The moralities, however, on the whole, made little advance, either in escape from conventionality, or in creation of structure, or in dramatic expression of the conflicts of will. They clung in the main to the dominant and already conventionalized allegory of the Middle Ages, the presentation of life as a conflict of body and soul, although they made interesting excursions into the fields of pedagogy and religious controversy. This allegory they treated with intense didacticism, sacrificing all dramatic interest to enforce the lesson, though in their later days the sermons were very generously mixed with farce. Their importance and explicit contribution to English tragedy arose from their historical position just at the close of the fifteenth and the beginning of the sixteenth century. They then served as a transition species, conforming, by a reduction in length and in the number of actors, to the conditions of performance which marked the change from the medieval stage to the Elizabethan theatre; amalgamating under humanistic influence now with this type of play, now with that; and imposing for a time their distinctive form and methods on the emerging types of comedy and tragedy. Some of the earliest tragedies, as we shall see, were direct developments from the moralities, and the influence of the peculiarities of the morality was for a while definite and considerable. But it soon disappeared under the demands of a new theatre and the innovations of a new art.
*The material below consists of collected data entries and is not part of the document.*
Lemma vm_map_copy_spec k w ds new old y id :
  spaces_ok (mach w) ds -> new ∈ ds -> old ∈ ds -> new <> old -> map_ok y -> one_table y ->
  data_ok (mach w) ds old (fun v => region y v /\ duplicates y = true) -> supply (need y + k) (alloc (mach w)) ->
  exists w', vm_map_copy w new old y (Some id) = Done (if Z.testbit (mflags y) VM_MAP_NOFORK then None
      else Some {| vid := id; start := start y; end_ := end_ y; mflags := mflags y; filp := filp y;
                   file_page_offset := match filp y with Some _ => file_page_offset y | None => 0 end; file_ops := file_ops y |}, w') /\
    copied (fun _ => duplicates y) (mach w) (mach w') ds new old (fun v => region y v /\ forks y = true) k.
Proof.
  intros H Hn Ho Hne Hy H1 Hdata Hk. unfold vm_map_copy, forks, duplicates in *. destruct (pages_of_spec y Hy) as [Ep Hp].
  assert (Hk' : supply k (alloc (mach w))) by (apply (supply_le k (need y + k)); [lia | done]).
  destruct (Z.testbit (mflags y) VM_MAP_NOFORK); [exists w; split; [done|]; apply copied_none; [done | done | by intros v _ [_ ?]]|].
  assert (Hr : forall each fresh, each_spec each fresh -> fresh = negb (Z.testbit (mflags y) VM_MAP_IGNORE) ->
    exists s', copy_range each (mach w) new old (start y) (pages_of y) = Done s' /\
      copied (fun _ => fresh) (mach w) s' ds new old (region y) k).
  { intros each fresh Heach ->. destruct Hy as [Hrg Hst Hen]. destruct (copy_range_spec each _ Heach k (mach w) ds new old (start y) (pages_of y))
      as (s' & E & C); try done; try (unfold user_addr; lia).
    - right. by rewrite Ep.
    - intros v e Hv [HP Hf]. apply Hdata; [done|]. split; [|done]. by apply in_first_table_region.
    - exists s'. split; [done|]. eapply copied_iff; [|by intros|exact C]. intros v Hv. by apply in_first_table_region. }
  destruct (Z.testbit (mflags y) VM_MAP_IGNORE) eqn:Hi; cbn [negb andb orb].
  - destruct (Hr clone_entry false clone_entry_spec eq_refl) as (s' & E & C). unfold page_table_clone_range. rewrite E. obind.
    eexists. split; [reflexivity|]. destruct (filp y); simpl; (eapply copied_iff; [|by intros|exact C]); simpl; tauto.
  - destruct (Z.testbit (mflags y) VM_MAP_WRITE || negb (bool_decide (is_Some (filp y)))).
    + destruct (Hr copy_entry true copy_entry_spec eq_refl) as (s' & E & C). unfold page_table_copy_range. rewrite E. obind.
      eexists. split; [reflexivity|]. destruct (filp y); simpl; (eapply copied_iff; [|by intros|exact C]); simpl; tauto.
    + obind. eexists. split; [reflexivity|]. assert (Hc : copied (fun _ => true) (mach w) (mach w) ds new old (fun v => region y v /\ false = true) k)
        by (apply copied_none; [done | done | by intros v _ [_ ?]]).
      by destruct (filp y); destruct w.
Qed.

(** Whether the map that holds [v] duplicates its pages. *)
Definition duplicated (l : list vm_map) (v : Z) : bool := match map_at l v with Some y => duplicates y | None => false end.

Definition disjoint_maps (l : list vm_map) : Prop :=
  forall i j y z v, l !! i = Some y -> l !! j = Some z -> region y v -> region z v -> i = j.

Lemma map_at_region l y v : disjoint_maps l -> y ∈ l -> region y v -> map_at l v = Some y.
Proof.
  intros Hd Hy Hv. unfold map_at. destruct (list_find_elem_of (fun y => start y <= v < end_ y) l y Hy Hv) as [[i z] E].
  rewrite E. simpl. apply list_find_Some in E as (Ei & Hz & _). apply list_elem_of_lookup in Hy as [j Ej].
  assert (i = j) as -> by (by apply (Hd i j z y v)). congruence.
Qed.

Lemma map_at_elem l v y : map_at l v = Some y -> y ∈ l /\ region y v.
Proof.
  unfold map_at. destruct (list_find _ _) as [[i z]|] eqn:Ef; intros E; simplify_eq/=. apply list_find_Some in Ef as (Ei & Hr & _).
  split; [by apply list_elem_of_lookup_2 in Ei | done].
Qed.

Lemma disjoint_tail y l : disjoint_maps (y :: l) -> disjoint_maps l.
Proof. intros H i j a b v Ha Hb Ra Rb. assert (S i = S j) by (by apply (H (S i) (S j) a b v)). lia. Qed.

(** Two addresses of one page are in the same map. *)
Lemma region_page y v v' : map_ok y -> v / PG_SIZE = v' / PG_SIZE -> region y v -> region y v'.
Proof. intros [Hr Hs He]. unfold region, PG_SIZE in *. Z.div_mod_to_equations. lia. Qed.
Lemma mark_layout (s : ext2_super_block) i g n :
  groups s !! i = Some g -> layout (set_groups (<[i := set_group_unused n g]> (groups s)) s) = layout s.
Proof.
  intros Hg. unfold layout. simpl. f_equal. rewrite list_fmap_insert. simpl.
  apply list_insert_id. by rewrite list_lookup_fmap, Hg.
Qed.

(** * Allocation *)

(** No group from [i] on has a free block. *)
Definition full_from (f : fs) (i : Z) : Prop :=
  forall b, in_range (sb f) b -> i <= group_of (sb f) b -> used f b = true.

Lemma full_step f i g data :
  alloc_ok f -> 0 <= i -> groups (sb f) !! Z.to_nat i = Some g -> disk f !! block_nr_block_bitmap g = Some data ->
  (forall j, 0 <= j < limit (sb f) i -> bit_at data j = true) -> full_from f (i + 1) -> full_from f i.
Proof.
  intros Hok Hi Hg Hd Hbits Hfull b Hb Hle. destruct (range_group _ (ok_geo _ Hok) b Hb) as (H1 & H2 & H3).
  destruct (decide (group_of (sb f) b = i)) as [E|E]; [|apply Hfull; [done | lia]].
  rewrite (used_group f (Z.to_nat i) g data) by (done || lia). apply Hbits. by rewrite E in H2.
Qed.

(** [ret] was free in [f], and [f'] is [f] without it, up to the counter of
    the super block. *)
Definition taken (f f' : fs) (ret : Z) : Prop :=
  free f ret /\ ret <> SECTOR_INVALID /\ marked f f' ret true /\ alloc_ok f' /\
  disksb (sb f') = disksb (sb f) /\ unused_sum (groups (sb f')) = unused_sum (groups (sb f)) - 1.

Lemma range_valid s b : geometry s -> in_range s b -> 0 <= b < SECTOR_INVALID.
Proof. intros G Hr. unfold in_range in Hr. destruct G. unfold SECTOR_INVALID. lia. Qed.

(** The body of the loop once it has found a clear bit. *)
Lemma mark_found f i g data location data' :
  alloc_ok f -> groups (sb f) !! i = Some g -> disk f !! block_nr_block_bitmap g = Some data ->
  0 <= location < limit (sb f) (Z.of_nat i) -> bit_at data location = false -> bit_set data location = Done data' ->
  taken f (mark_state f g data' (set_groups (<[i := set_group_unused (u16 (group_block_unused g - 1)) g]> (groups (sb f))) (sb f)))
    (Z.of_nat i * bpg (sb f) + location + first_block (sb f)).
Proof.
  intros Hok Hg Hd Hl Hf Hset. pose proof (ok_geo _ Hok) as G.
  pose proof (group_index f Hok i g Hg) as Hi. pose proof (limit_bound _ G _ Hi) as Hlim.
  pose proof (bpg_small _ G) as Hbpg. destruct (ok_blocks _ Hok _ _ Hd) as [Hlen Hby].
  destruct (bit_set_at data location data' ltac:(lia) Hset) as (Hb1 & Hb2 & Hb3).
  pose proof (free_count_set data data' location _ Hl Hf Hb1 Hb3) as Hcnt.
  pose proof (ok_unused _ Hok _ _ _ Hg Hd) as Hu.
  pose proof (free_count_bound data (limit (sb f) (Z.of_nat i))) as Hb0.
  pose proof (free_count_bound data' (limit (sb f) (Z.of_nat i))) as Hb0'.
  assert (Eun : u16 (group_block_unused g - 1) = free_count data' (limit (sb f) (Z.of_nat i))).
  { rewrite Hcnt, <- Hu. unfold u16. apply uwrap_small. lia. }
  rewrite Eun. destruct (group_range _ G _ location Hi Hl) as (Hr & Hgb & Hib).
  set (s' := set_groups _ _). assert (HL : layout s' = layout (sb f)) by (by apply mark_layout).
  split_and!; [split; [done|] | | | | done |].
  - by rewrite (used_group f i g data), Hib.
  - pose proof (range_valid _ _ G Hr). lia.
  - by eapply (mark_marked f Hok i g data data').
  - eapply (mark_ok f Hok i g data data' location true); try done.
    by apply (bytes_update Z.setbit data location); [apply bytes_setbit| |].
  - simpl. rewrite (unused_sum_insert _ _ g) by done. simpl. lia.
Qed.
The inheritance of tragedy from the Middle Ages includes an important legacy from literature entirely apart from the drama. In the separation of the medieval world from the classic, the terms tragedy and comedy ceased to be connected with scenic presentation, and were extended to cover all forms of narrative, whether in dialogue or not. The distinction between the two, though varying somewhat in the different lexicographers and encyclopedists, gradually arrived at an agreement which continued to affect ideas throughout the Renaissance. There was some insistence on the restrictions that tragedy dealt with history, and comedy with fiction; tragedy with exiles, murders, important and horrible deeds, and comedy with more domestic themes or with love and seduction. There was more general agreement that tragedy dealt with persons of rank and importance, kings or great leaders, and comedy with persons of low or middle rank, and that tragedy required a more elevated and ornamented style than comedy. The most important difference, however, was held to lie in the distinction that comedy begins unhappily and proceeds to a happy conclusion, while tragedy begins prosperously and ends miserably and terribly. Thus Dante's poem was a Divine Comedy, and Chaucer in the Monk's Prologue summed up the accepted opinion of the scholarship of his day.